While building Twitter's international market in Kenya, a terrorist siege unfolded and Twitter became an immediate primary information channel. Stanton and her team found themselves navigating what it meant for a social platform to be infrastructure in a crisis - in real time, with no playbook. The lessons from that moment shaped Twitter's thinking about crisis response across every market she subsequently built.
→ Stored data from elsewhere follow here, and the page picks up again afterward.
(* ===== verification/SearchComplete.v ===== *)
(** Completion at the end of a query ([core/searchquery/complete.go]). *)
From S2P Require Import Prelude GoStd Utf8 SearchQuery.

Record CompletionContext : Type := MkContext {
  ctx_Start : nat;
  ctx_Filter : string;
  ctx_Prefix : string;
  ctx_FilterName : bool;
  ctx_Negated : bool;
}.

(** [activeTokenStart]: the loop over the runes with its three variables. *)
Fixpoint token_start_loop (rs : list (nat * Z * nat)) (start : nat) (quoted escaped : bool) : nat :=
  match rs with
  | [] => start
  | (index, r, _) :: rs =>
      if escaped then token_start_loop rs start quoted false
      else if r =? 92 then token_start_loop rs start quoted true
      else if r =? 34 then token_start_loop rs start (negb quoted) false
      else token_start_loop rs
             (if negb quoted && isQuerySpace r then (index + rune_len r)%nat else start) quoted false
  end.
Definition activeTokenStart (input : string) : nat :=
  token_start_loop (range_string input) 0 false false.

(** [unescapedColon]: [None] is -1. *)
Fixpoint colon_loop (rs : list (nat * Z * nat)) (escaped : bool) : option nat :=
  match rs with
  | [] => None
  | (index, r, _) :: rs =>
      if escaped then colon_loop rs false
      else if r =? 92 then colon_loop rs true
      else if r =? 58 then Some index
      else colon_loop rs false
  end.
Definition unescapedColon (value : string) : option nat := colon_loop (range_string value) false.

Fixpoint unescape_loop (rs : list Z) (escaped : bool) : string :=
  match rs with
  | [] => ""
  | r :: rs =>
      if escaped then encode_rune r +:+ unescape_loop rs false
      else if r =? 92 then unescape_loop rs true
      else if r =? 34 then ""
      else encode_rune r +:+ unescape_loop rs false
  end.
Definition unescapeCompletionPrefix (value : string) : string := unescape_loop (runes value) false.

Definition isLowerASCII (value : string) : bool :=
  forallb (fun r => (97 <=? r) && (r <=? 122)) (runes value) && bool_decide (value <> "").

(** [strings.TrimPrefix]. *)
Definition trim_prefix (s p : string) : string :=
  if has_prefix s p then sdrop (String.length p) s else s.

Definition CompletionAtEnd (input : string) : option CompletionContext :=
  if bool_decide (input = "") || (MaxQueryBytes <? slen input) then None
  else
    let start := activeTokenStart input in
    let active := sdrop start input in
    if bool_decide (active = "") then None
    else
      let negated := has_prefix active "-" in
      let active := if negated then sdrop 1 active else active in
      if bool_decide (active = "") then None
      else
        match unescapedColon active with
        | None =>
            if negb (isLowerASCII active) then None
            else if existsb (fun name => has_prefix name active) FilterNames
            then Some (MkContext start "" active true negated)
            else None
        | Some colon =>
            let name := stake colon active in
            if negb (IsFilterName name) then None
            else
              let value := trim_prefix (sdrop (S colon) active) (String quote_char "") in
              Some (MkContext start name (unescapeCompletionPrefix value) false negated)
        end.

(** [ApplyCompletion]; [None] is the slice panic on a start beyond the input. *)
Definition ApplyCompletion (input : string) (context : CompletionContext) (token : string)
    : option string :=
  if (ctx_Start context <=? String.length input)%nat then
    Some (stake (ctx_Start context) input
          +:+ (if ctx_Negated context then "-" +:+ token else token))
  else None.

(** * Lemmas *)

Lemma range_loop_within skip pos s i r n :
  (i, r, n) ∈ range_loop skip pos s -> (pos <= i)%nat /\ (i + n <= pos + String.length s)%nat /\
    (1 <= n)%nat /\ exists t, decode_rune t = (r, n) /\ t <> "".
Proof.
  revert skip pos; induction s as [|c s IH]; intros skip pos H; [by apply not_elem_of_nil in H|].
  cbn [range_loop] in H. destruct skip as [|k].
  - destruct (decode_rune (String c s)) as [r' n'] eqn:Hd. apply elem_of_cons in H as [[= -> -> ->]|H].
    + assert (Hne : String c s <> "") by done.
      destruct (decode_sound _ _ _ Hne Hd) as [[-> ->]|(Hr & -> & Heq)].
      * cbn [String.length]. split_and!; try lia. by exists (String c s).
      * pose proof (rune_len_pos r'). apply (f_equal String.length) in Heq.
        rewrite append_length, rune_len_encode in Heq by done. cbn [String.length] in *.
        split_and!; try lia. by exists (String c s).
    + apply IH in H as (H1 & H2 & H3 & H4). cbn [String.length]. split_and!; try done; lia.
  - apply IH in H as (H1 & H2 & H3 & H4). cbn [String.length]. split_and!; try done; lia.
Qed.

(** A space is its own encoding, so its width is [utf8.RuneLen]. *)
Lemma space_width t r n : decode_rune t = (r, n) -> t <> "" -> isQuerySpace r = true -> n = rune_len r.
Proof.
  intros Hd Hne Hs. destruct (decode_sound _ _ _ Hne Hd) as [[-> ->]|(_ & -> & _)]; [|done].
  by vm_compute in Hs.
Qed.

Lemma token_start_le rs start q e n :
  (start <= n)%nat ->
  (forall i r w, (i, r, w) ∈ rs -> isQuerySpace r = true -> (i + rune_len r <= n)%nat) ->
  (token_start_loop rs start q e <= n)%nat.
Proof.
  revert start q e; induction rs as [|[[i r] w] rs IH]; intros start q e Hs Hall; cbn; [done|].
  assert (Hall' : forall i r w, (i, r, w) ∈ rs -> isQuerySpace r = true -> (i + rune_len r <= n)%nat)
    by (intros i' r' w' Hin; eapply Hall; by right).
  destruct e; [by apply IH|]. destruct (r =? 92); [by apply IH|]. destruct (r =? 34); [by apply IH|].
  apply IH; [|done]. destruct (negb q && isQuerySpace r) eqn:E; [|done]. bool_simpl.
  eapply Hall; [by left|done].
Qed.

Lemma activeTokenStart_le input : (activeTokenStart input <= String.length input)%nat.
Proof.
  apply token_start_le; [lia|]. intros i r w Hin Hs.
  apply range_loop_within in Hin as (_ & Hw & _ & t & Hd & Hne).
  rewrite <- (space_width t r w Hd Hne Hs). cbn in Hw. exact Hw.
Qed.

(** * Properties *)

(** Completing never fails and only replaces the active token: the context's
    start lies in the input, applying a completion keeps everything before it, puts
    back the minus sign of a negated token, and appends the chosen token.  A name
    completion is offered only for a proper part of some filter's name, and a value
    completion only after a known filter. *)
Theorem completion_sound input ctx token :
  CompletionAtEnd input = Some ctx ->
  ApplyCompletion input ctx token =
    Some (stake (ctx_Start ctx) input +:+ (if ctx_Negated ctx then "-" else "") +:+ token) /\
  (exists active, input = stake (ctx_Start ctx) input
      +:+ (if ctx_Negated ctx then "-" else "") +:+ active /\ active <> "" /\
    if ctx_FilterName ctx
    then ctx_Prefix ctx = active /\ exists name, In name FilterNames /\ has_prefix name active = true
    else IsFilterName (ctx_Filter ctx) = true /\
         has_prefix active (ctx_Filter ctx) = true).
Proof.
  unfold CompletionAtEnd. cbn zeta. intros H.
  pose proof (activeTokenStart_le input) as Hle.
  set (start := activeTokenStart input) in *. clearbody start.
  destruct (_ || _); [done|]. destruct (bool_decide (sdrop start input = "")); [done|].
  set (neg := has_prefix (sdrop start input) "-") in *.
  set (active := if neg then sdrop 1 (sdrop start input) else sdrop start input) in *.
  destruct (bool_decide (active = "")) eqn:Hne; [done|]. bool_simpl.
  assert (Hin : input = stake start input +:+ (if neg then "-" else "") +:+ active).
  { rewrite <- (stake_sdrop start input) at 1. f_equal. unfold active.
    destruct neg eqn:En; [|done]. unfold neg in En. apply has_prefix_spec in En as (t & Ht).
    rewrite Ht. f_equal. }
  assert (Hctx : ctx_Start ctx = start /\ ctx_Negated ctx = neg /\
    if ctx_FilterName ctx
    then ctx_Prefix ctx = active /\ exists name, In name FilterNames /\ has_prefix name active = true
    else IsFilterName (ctx_Filter ctx) = true /\ has_prefix active (ctx_Filter ctx) = true).
  { destruct (unescapedColon active) as [colon|].
    - destruct (IsFilterName (stake colon active)) eqn:En; [|done]. injection H as <-. cbn.
      split_and!; try done. rewrite <- (stake_sdrop colon active) at 1. apply has_prefix_append.
    - destruct (isLowerASCII active); [|done]. cbn [negb] in H.
      destruct (existsb _ _) eqn:Ex; [|done]. injection H as <-. cbn.
      apply existsb_exists in Ex as (name & ? & ?). split_and!; try done. by exists name. }
  clearbody neg. destruct Hctx as (Hst & Hng & Hrest). rewrite Hst, Hng. split.
  - unfold ApplyCompletion. rewrite Hst, Hng, (proj2 (Nat.leb_le _ _) Hle). by destruct neg.
  - exists active. split; [exact Hin|]. split; [exact Hne|exact Hrest].
Qed.

Lemma completion_sound_witness :
  exists ctx, CompletionAtEnd "paid -sen" = Some ctx /\
    ApplyCompletion "paid -sen" ctx "sensitivity:" = Some "paid -sensitivity:".
Proof.
  exists (MkContext 5 "" "sen" true true).
  assert (H : CompletionAtEnd "paid -sen" = Some (MkContext 5 "" "sen" true true))
    by (vm_compute; reflexivity).
  split; [exact H|].
  destruct (completion_sound _ _ "sensitivity:" H) as [-> _]. reflexivity.
Defined.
Things That Don't Fit Into the Career Bio

Former ROTC She did Air Force ROTC in college and wanted to fly fighter jets. Instead she flew Twitter to 14 countries. Different kind of altitude.
Taco Her dog is named Taco and has his own Twitter account. @tacopuppy. This is a public record.
Macaron Connoisseur She describes herself as a macaron connoisseur. Living in Paris for a year probably helped. This is a skill.
The Number Eight Eight countries. That's how many she has lived in across her career. Each one left a mark on how she reads founders and markets.
Stress Relief Protocol Walks with Taco. Wine. Direct quote. There is something clarifying about a person who has operated at this level and gives an honest answer to that question.
Career Decision Filter Four criteria for every career move: intelligent and ethical people, indispensable products, organizations she's proud to represent, and measurable impact potential. Has held to this for 30 years.

What She Actually Says

"If you think your idea is bonkers - you're in the right place."

Moxxie Ventures tagline

"I love working with founders who are living in the future."

On investment philosophy

"Owning your narrative is leadership. Be memorable. Be clear. Be consistent."

On building a career

The market doesn't reward talent - it rewards clarity.

- Katie Jacobs Stanton

What's Happening Now

July 2024

Moxxie Ventures Fund III - $95M Closed

Surpassed the $85M target. New GP Alex Roetter joined the team. TechCrunch coverage confirmed the close.

Ongoing 2024-2025

Vertical AI & Climate Tech Focus

Moxxie is actively deploying Fund III capital with particular focus on vertical AI, robotics, and climate infrastructure - sectors where she sees the next generation of outlier companies forming.

Ongoing

Vivendi Supervisory Board

Continues as independent member of the Vivendi supervisory board, one of the largest media conglomerates in the world.